If I wanted to take the time derivative of this, what would be the best way to write it notationally?

I assume this is clear enough:

[tex]\dot{\vec{j}}(\vec{r},t) = \sum_\alpha [ q_\alpha \ddot{\vec{r}}_\alpha(t) \delta^3(\vec{r}_\alpha(t) - \vec{r}) + q_\alpha \dot{\vec{r}}_\alpha(t) \frac{d}{dt}\delta^3(\vec{r}_\alpha(t) - \vec{r}) ]

[/tex]

It is my understanding that the derivative of a delta "function" can be written:

[tex] \frac{d}{dt} \delta(t) = -\frac{1}{t}\delta(t)[/tex]

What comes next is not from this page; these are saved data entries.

Lemma best_ok_skip P ii best : (forall a y, ~ overlaps ii a y) -> best_ok P best -> best_ok (P ++ [ii]) best.
Proof.
  intros Hn. unfold best_ok. destruct best.1 as [b |].
  - intros (a & y & Hb & Ho & E & Hmax). exists a, y. split; [set_solver |]. split; [done |]. split; [done |].
    intros j a' y' [Hj | ->%list_elem_of_singleton]%elem_of_app Hj'; [by eapply Hmax | by apply Hn in Hj'].
  - intros [E Hno]. split; [done |]. intros j a y [Hj | ->%list_elem_of_singleton]%elem_of_app Hj'; [by eapply Hno | by apply Hn in Hj'].
Qed.
Lemma best_ok_take P ii a y best :
  overlaps ii a y -> best_ok P best -> best_ok (P ++ [ii]) (if best.2 <? num_of y then (Some ii, u32 (num_of y)) else best).
Proof.
  intros Ho Hb. pose proof (overlaps_num _ _ _ Ho) as Hy. destruct (Z.ltb_spec best.2 (num_of y)) as [Hlt | Hge].
  - exists a, y. split; [set_solver |]. split; [done |]. split; [apply Z.mod_small; lia |].
    intros j a' y' [Hj | ->%list_elem_of_singleton]%elem_of_app Hj'.
    + unfold best_ok in Hb. destruct best.1 as [b |].
      * destruct Hb as (a2 & y2 & _ & _ & E & Hmax). specialize (Hmax _ _ _ Hj Hj'). lia.
      * destruct Hb as [_ Hno]. rewrite (Hno _ _ _ Hj Hj'). lia.
    + destruct (overlaps_fun _ _ _ _ _ Ho Hj') as [_ ->]. done.
  - unfold best_ok in Hb |- *. destruct best.1 as [b |].
    2: { destruct Hb as [E Hno]. split; [done |]. intros j a' y' [Hj | ->%list_elem_of_singleton]%elem_of_app Hj'; [by eapply Hno |].
         destruct (overlaps_fun _ _ _ _ _ Ho Hj') as [_ <-]. lia. }
    destruct Hb as (a2 & y2 & Hb & Ho2 & E & Hmax).
    exists a2, y2. split; [set_solver |]. split; [done |]. split; [done |].
    intros j a' y' [Hj | ->%list_elem_of_singleton]%elem_of_app Hj'; [by eapply Hmax |].
    destruct (overlaps_fun _ _ _ _ _ Ho Hj') as [_ <-]. lia.
Qed.

Abbreviation ooo := (KNOB_MEM_OOO_STORES k).

(** The stores at the bytes [P] are sources, unless their number was taken. *)
Definition awaited (P : list nat) (x : uop_s) : Prop :=
  ooo = true -> forall ii a y, ii ∈ P -> overlaps ii a y -> ~ named σ0 x0 (num_of y) -> src_for a y ∈ srcs x.

(** Before a turn of the loop, with [room] sources left to be added. *)
Record scanning (P : list nat) (room : nat) (σ : uop_store) (best : option nat * Z) : Prop := {
  sc_frame : forall a, a <> u -> σ !! a = σ0 !! a;
  sc_self : exists x, σ !! u = Some x /\ extensible σ x /\ thread_of x = thread_of x0 /\ num_of x = num_of x0 /\
    (ooo = true -> m_num_srcs (deps x) + Z.of_nat room <= MAX_UOP_SRC_DEPS) /\
    (forall i, i ∈ srcs x -> i ∈ srcs x0 \/ exists ii a y, overlaps ii a y /\ i = src_for a y) /\ awaited P x;
  sc_best : best_ok P best
}.
Context (Htx : thread_of x0 <> -1).

Lemma scanning_skip P ii room σ best :
  (forall a y, ~ overlaps ii a y) -> scanning P (S room) σ best -> scanning (P ++ [ii]) room σ best.
Proof.
  intros Hn [H1 (x & H2 & H3 & H4 & H5 & H6 & H7 & H8) H9]. split; [done | | by apply best_ok_skip].
  exists x. split_and!; try done.
  - intros Hk. specialize (H6 Hk). lia.
  - intros Hk j a y [Hj | ->%list_elem_of_singleton]%elem_of_app Ho; [by eapply H8 | by apply Hn in Ho].
Qed.

(** The number of a store in conflict is carried by a source only if one of
    the sources from before carried it or the store is a source already. *)
Lemma named_before P room σ best x ii a y :
  scanning P room σ best -> σ !! u = Some x -> overlaps ii a y -> named σ x (num_of y) ->
  named σ0 x0 (num_of y) \/ src_for a y ∈ srcs x.
Proof.
  intros [H1 (x' & H2 & _ & _ & H5 & _ & H7 & _) _] Hx Ho (i & b & z & Hi & Hb & Hz & En).
  rewrite H2 in Hx. injection Hx as ->. destruct (H7 i Hi) as [Hi0 | (jj & a' & y' & Ho' & ->)].
  - left. destruct (decide (b = u)) as [-> | Hne].
    + exists i, u, x0. rewrite H2 in Hz. injection Hz as <-. split_and!; try done. congruence.
    + exists i, b, z. by rewrite <- H1.
  - right. simpl in Hb. injection Hb as <-. destruct (decide (a' = u)) as [-> | Hne].
    { exfalso. destruct Ho' as (Hj8 & Hbit & Ha' & _). destruct (pending_at jj Hj8 Hbit) as (a2 & y2 & Ha2 & _ & _ & Hne).
      rewrite Ha' in Ha2. by injection Ha2 as <-. }
    assert (Ez : y' = z). { destruct Ho' as (_ & _ & _ & Hy' & _). rewrite H1 in Hz by done. congruence. }
    subst z. pose proof (Hdistinct _ _ _ _ _ _ Ho' Ho En) as ->.
    destruct Ho' as (_ & _ & _ & Hy' & _), Ho as (_ & _ & _ & Hy & _). rewrite Hy in Hy'. by injection Hy' as <-.
Qed.

(** Adding the store [y] of a conflict to the sources. *)
Lemma scanning_add P ii a y room σ best x :
  scanning P room σ best -> overlaps ii a y -> a <> u -> pending t key (Z.of_nat ii) y ->
  σ !! u = Some x -> m_num_srcs (deps x) < MAX_UOP_SRC_DEPS ->
  exists σ1 x1, add_src_from_uop u a MEM_DATA_DEP σ = Done σ1 /\ gains u σ σ1 1 /\ σ1 !! u = Some x1 /\
    srcs x `prefix_of` srcs x1 /\ (~ named σ0 x0 (num_of y) -> src_for a y ∈ srcs x1) /\
    (forall i, i ∈ srcs x1 -> i ∈ srcs x0 \/ exists ii a y, overlaps ii a y /\ i = src_for a y).
Proof.
  intros Hs Ho Ha Hp Hx Hroom. pose proof Hs as [H1 (x' & H2 & H3 & H4 & _ & _ & H7 & _) _].
  rewrite H2 in Hx. injection Hx as ->.
  destruct (add_src_from_uop_ok u a σ x y) as (σ1 & x1 & E & Hg & Hx1 & Hsrc); try done.
  { rewrite H1 by done. apply Ho. }
  { congruence. }
  { by rewrite (pd_thread _ _ _ _ Hp). }
  exists σ1, x1. split_and!; try done.
  - destruct Hsrc as [[-> _] | ->]; [done | by apply prefix_app_r].
  - intros Hnn. destruct Hsrc as [[-> Hnm] | ->]; [| set_solver].
    by destruct (named_before _ _ _ _ _ _ _ _ Hs H2 Ho Hnm).
  - intros i. destruct Hsrc as [[-> _] | ->]; [apply H7 |].
    intros [Hi | ->%list_elem_of_singleton]%elem_of_app; [by apply H7 |]. right. by exists ii, a, y.
Qed.

Lemma scanning_take P ii a y room σ best best' :
  overlaps ii a y -> a <> u -> pending t key (Z.of_nat ii) y -> scanning P (S room) σ best -> best_ok (P ++ [ii]) best' ->
  exists σ1, (if ooo then add_src_from_uop u a MEM_DATA_DEP σ else mret σ) = Done σ1 /\
    gains u σ σ1 (if ooo then 1 else 0) /\ scanning (P ++ [ii]) room σ1 best'.
Proof.
  intros Ho Ha Hp Hs Hbest. pose proof Hs as [H1 (x & Hx & Hex & Et & En & Hr & H7 & H8) _]. unfold awaited in H8.
  destruct ooo eqn:Hk.
  - specialize (Hr eq_refl).
    destruct (scanning_add P ii a y (S room) σ best x Hs Ho Ha Hp Hx ltac:(lia)) as (σ1 & x1 & E & Hg & Hx1 & Hpre & Hin & Hall).
    exists σ1. split; [done |]. split; [done |].
    destruct (gains_self _ _ _ _ _ Hg Hx) as (x1' & Hx1' & Hex1 & Hn & _ & Enum & Eth & _).
    rewrite Hx1 in Hx1'. injection Hx1' as <-. split; [| | done].
    + intros b Hb. rewrite (gains_other _ _ _ _ _ Hg Hb). by apply H1.
    + exists x1. split_and!; [done | done | congruence | congruence | intros _; lia | done |].
      intros _ j a' y' [Hj | ->%list_elem_of_singleton]%elem_of_app Ho' Hnn.
      * eapply elem_of_prefix; [| exact Hpre]. by eapply H8.
      * destruct (overlaps_fun _ _ _ _ _ Ho Ho') as [<- <-]. by apply Hin.
  - exists σ. split; [done |]. split; [by eapply gains_refl |]. split; [done | | done].
    exists x. split_and!; try done; intros ?; congruence.
Qed.

Lemma find_stores_ok bytes : forall P best σ,
  scanning P (length bytes) σ best -> Forall (fun ii => ii < 8)%nat bytes ->
  exists σ' best', find_stores k u va size e bytes best σ = Done (σ', best') /\
    gains u σ σ' (if ooo then length bytes else 0) /\ scanning (P ++ bytes) 0 σ' best'.
Proof.
  induction bytes as [| ii bytes IH]; intros P best σ Hs Hlt.
  { exists σ, best. split; [done |]. destruct (sc_self _ _ _ _ Hs) as (x & Hx & Hex & _).
    split; [eapply gains_weaken; [by eapply gains_refl |]; lia |]. by rewrite app_nil_r. }
  apply Forall_cons in Hlt as [Hii Hlt]. cbn [find_stores].
  destruct (aget_in_range (mm_uop e) (Z.of_nat ii)) as (p & Hp & ->); [rewrite (eo_length _ _ _ _ He); lia |].
  rewrite Nat2Z.id in Hp. cbn [mbind outcome_bind].
  assert (Hskip : (forall a y, ~ overlaps ii a y) -> exists σ' best', find_stores k u va size e bytes best σ = Done (σ', best') /\
    gains u σ σ' (if ooo then length (ii :: bytes) else 0) /\ scanning (P ++ ii :: bytes) 0 σ' best').
  { intros Hn. destruct (IH (P ++ [ii]) best σ) as (σ' & best' & E & Hg & Hs'); [by apply scanning_skip | done |].
    exists σ', best'. rewrite cons_middle, app_assoc. split; [done |]. split; [| done].
    eapply gains_weaken; [exact Hg |]. destruct ooo; simpl; lia. }
  destruct (Z.testbit (m_store_mask e) (Z.of_nat ii)) eqn:Hbit; cbn [negb]; [| apply Hskip; intros a y (_ & ? & _); congruence].
  destruct (pending_at ii Hii Hbit) as (a & y & Ha & Hy & Hpd & Hau). rewrite Ha in Hp. injection Hp as <-. cbn [get_or mbind outcome_bind].
  rewrite (get_s_live a σ y) by (by rewrite (sc_frame _ _ _ _ Hs a Hau)). cbn [mbind outcome_bind].
  destruct (BYTE_OVERLAP (m_vaddr (mem y)) (m_mem_size (mem y)) va size) eqn:Hov; cbn [negb].
  2: { apply Hskip. intros a' y' (_ & _ & H3 & H4 & H5). rewrite Ha in H3. injection H3 as <-. congruence. }
  destruct (scanning_take P ii a y (length bytes) σ best (if best.2 <? num_of y then (Some ii, u32 (num_of y)) else best))
    as (σ1 & -> & Hg1 & Hs1);
    [by split_and! | done.. | apply (best_ok_take P ii a y best); [by split_and! | apply Hs] |]. cbn [mbind outcome_bind].
  destruct (IH (P ++ [ii]) _ σ1 Hs1 Hlt) as (σ' & best' & E & Hg & Hs'). exists σ', best'. rewrite cons_middle, app_assoc.
  split; [done |]. split; [| done]. eapply gains_weaken; [eapply gains_trans; [exact Hg1 | exact Hg] |]. destruct ooo; simpl; lia.
Qed.

Lemma scanning_widen P P' room σ best :
  (forall ii, ii ∈ P -> ii ∈ P') -> (forall ii a y, ii ∈ P' -> ii ∉ P -> ~ overlaps ii a y) ->
  scanning P room σ best -> scanning P' room σ best.
Proof.
  intros Hsub Hno [H1 (x & H2 & H3 & H4 & H5 & H6 & H7 & H8) H9]. split; [done | |].
  - exists x. split_and!; try done. intros Hk ii a y Hi Ho. destruct (decide (ii ∈ P)); [by eapply H8 | by apply Hno in Ho].
  - unfold best_ok in *. destruct best.1 as [b |].
    + destruct H9 as (a & y & Hb & Ho & E & Hm). exists a, y. split_and!; [auto | done | done |]. intros ii a' y' Hi Ho'.
      destruct (decide (ii ∈ P)); [eauto | by apply Hno in Ho'].
    + destruct H9 as [E Hn]. split; [done |]. intros ii a y Hi Ho. destruct (decide (ii ∈ P)); [by eapply Hn | by apply Hno in Ho].
Qed.

(** The byte found: its store is the youngest that overlaps, and a source. *)
Lemma depend_on_byte_ok b best s off :
  key = MEM_MAP_KEY va off -> scanning (seq 0 8) 0 (uops s) best -> best.1 = Some b ->
  (ooo = false -> forall x, uops s !! u = Some x -> m_num_srcs (deps x) < MAX_UOP_SRC_DEPS) ->
  exists σ' a y, depend_on_byte k u va off e (Z.of_nat b) s = Done (with_uops σ' s, Some a) /\
    gains u (uops s) σ' 1 /\ overlaps b a y /\ (forall ii a' y', overlaps ii a' y' -> num_of y' <= num_of y) /\
    (forall x, σ' !! u = Some x -> (~ named σ0 x0 (num_of y) -> src_for a y ∈ srcs x) /\ awaited (seq 0 8) x).
Proof.
  intros Hkey Hs Hb Hroom. pose proof Hs as [H1 (x & Hx & Hex & Et & _ & _ & _ & Haw) H6]. unfold best_ok in H6. rewrite Hb in H6.
  destruct H6 as (a & y & Hin & Ho & _ & Hmax). pose proof Ho as (Hb8 & Hbit & Ha & Hy & Hov).
  destruct (pending_at b Hb8 Hbit) as (a' & y' & Ha' & Hy' & Hpd & Hau). rewrite Ha in Ha'. injection Ha' as <-.
  rewrite Hy in Hy'. injection Hy' as <-.
  assert (Hmax' : forall ii a' y', overlaps ii a' y' -> num_of y' <= num_of y).
  { intros ii a' y' Ho'. eapply Hmax; [| exact Ho']. apply elem_of_seq. destruct Ho' as [? _]. lia. }
  unfold depend_on_byte. rewrite (get_s_live _ _ _ Hx). cbn [mbind outcome_bind]. rewrite (aget_lookup _ _ _ Ha).
  cbn [mbind outcome_bind get_or]. assert (Hys : uops s !! a = Some y) by (by rewrite H1).
  rewrite (get_s_live _ _ _ Hys). cbn [mbind outcome_bind]. rewrite Et, (proj2 (Z.eqb_neq _ _) Htx). cbn [negb]. rewrite orb_true_r.
  cbn [orb ASSERT mbind outcome_bind].
  assert (Hk2 : (MEM_MAP_KEY va off =? MEM_MAP_KEY (m_vaddr (mem y)) off) = true).
  { apply Z.eqb_eq. rewrite <- Hkey, <- (pd_key _ _ _ _ Hpd). f_equal.
    destruct (MEM_MAP_KEY_inj (m_vaddr (mem y)) va (m_off_path y) off) as [_ E]; [by rewrite <- Hkey; apply Hpd | done]. }
  rewrite Hk2. cbn [ASSERT mbind outcome_bind]. unfold awaited in *. destruct ooo eqn:Hk.
  - exists (uops s), a, y. split; [by destruct s |]. split; [eapply gains_weaken; [by eapply gains_refl | lia] |].
    split; [done |]. split; [done |]. intros x' Hx'. rewrite Hx in Hx'. injection Hx' as <-. split; [| done]. intros Hnn. by eapply Haw.
  - destruct (scanning_add _ _ _ _ _ _ _ _ Hs Ho Hau Hpd Hx) as (σ' & x1 & -> & Hg & Hx1 & _ & Hw & _); [by apply Hroom |].
    cbn [mbind outcome_bind]. exists σ', a, y. split; [done |]. split; [done |]. split; [done |]. split; [done |].
    intros x' Hx'. rewrite Hx1 in Hx'. injection Hx' as <-. split; [done | intros ?; congruence].
Qed.
End LOAD.

(** The pending stores that [x] overlaps within its quadword. *)
Definition conflicts (σ : uop_store) (h : gmap Z mem_map_entry_c) (x : uop_s) (a : nat) (y : uop_s) : Prop :=
  σ !! a = Some y /\ slot h (m_vaddr (mem y)) (m_off_path x) = Some a /\ m_vaddr (mem y) / 8 = m_vaddr (mem x) / 8 /\
  BYTE_OVERLAP (m_vaddr (mem y)) (m_mem_size (mem y)) (m_vaddr (mem x)) (m_mem_size (mem x)) = true.

Lemma conflicts_overlaps t σ h e x a y :
  hash_ok t σ h -> h !! MEM_MAP_KEY (m_vaddr (mem x)) (m_off_path x) = Some e ->
  conflicts σ h x a y <-> exists ii, overlaps σ e (m_vaddr (mem x)) (m_mem_size (mem x)) ii a y.
Proof.
  intros Hh He. assert (Hkey : m_vaddr (mem y) / 8 = m_vaddr (mem x) / 8 ->
    MEM_MAP_KEY (m_vaddr (mem y)) (m_off_path x) = MEM_MAP_KEY (m_vaddr (mem x)) (m_off_path x)).
  { intros E. by rewrite !MEM_MAP_KEY_eq, E. }
  pose proof (byte_range (m_vaddr (mem y))) as Hb. split.
  - intros (Hy & Hs & Ed & Ho). unfold slot in Hs. rewrite Hkey, He in Hs by done. destruct (Z.testbit _ _) eqn:Hbit; [| done].
    exists (Z.to_nat (Z.land (m_vaddr (mem y)) 7)). split; [lia |]. rewrite Z2Nat.id by lia. split; [done |]. split; [| done].
    destruct (mm_uop e !! _) as [[a' |] |]; simpl in Hs; congruence.
  - intros (ii & Hi & Hbit & Ha & Hy & Ho). destruct (Hh _ _ He) as [[_ _ Hp] _].
    destruct (Hp (Z.of_nat ii) ltac:(lia) Hbit) as (a' & y' & Ha' & Hy' & Hpd). rewrite Nat2Z.id, Ha in Ha'. injection Ha' as <-.
    rewrite Hy in Hy'. injection Hy' as <-. destruct (MEM_MAP_KEY_inj _ _ _ _ (pd_key _ _ _ _ Hpd)) as [Ed _].
    split; [done |]. split; [| done]. unfold slot. rewrite (Hkey Ed), He, (pd_byte _ _ _ _ Hpd), Hbit, Nat2Z.id, Ha. done.
Qed.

which I assume means I can write (where [itex]a[/itex] is some constant)

[tex] \frac{d}{dt} \delta(t-a) = -\frac{1}{t-a}\delta(t-a)[/tex]

correct?

So I could manipulate that last term like this?

[tex]\frac{d}{dt}\delta^3(\vec{s}(t) - \vec{r}) = \frac{d}{dt}\delta(s_x(t) - x)\delta(s_y(t) - y)\delta(s_z(t) - z) = \frac{d}{dt} \sum_{i} \frac{1}{|\dot{s}_x(t_i)|}\frac{1}{|\dot{s}_y(t_i)|}\frac{1}{|\dot{s}_z(t_i)|} \delta(s_x(t_i) - x)\delta(s_y(t_i) - y)\delta(s_z(t_i) - z)[/tex]

where [tex]t_i[/tex] is a time satisfying [tex]\vec{s}(t_i) = \vec{r}.[/itex]

Then I have:

[tex]\frac{d}{dt}\delta^3(\vec{s}(t) - \vec{r}) = \sum_{i} \left(\frac{1}{s_x(t_i) - x} + \frac{1}{s_y(t_i) - y} + \frac{1}{s_z(t_i) - z}\right)\frac{1}{|\dot{s}_x(t_i)|}\frac{1}{|\dot{s}_y(t_i)|}\frac{1}{|\dot{s}_z(t_i)|} \delta(s_x(t_i) - x)\delta(s_y(t_i) - y)\delta(s_z(t_i) - z)[/tex]

First of all, is that correct?

Second of all, is there a better notational way to write that?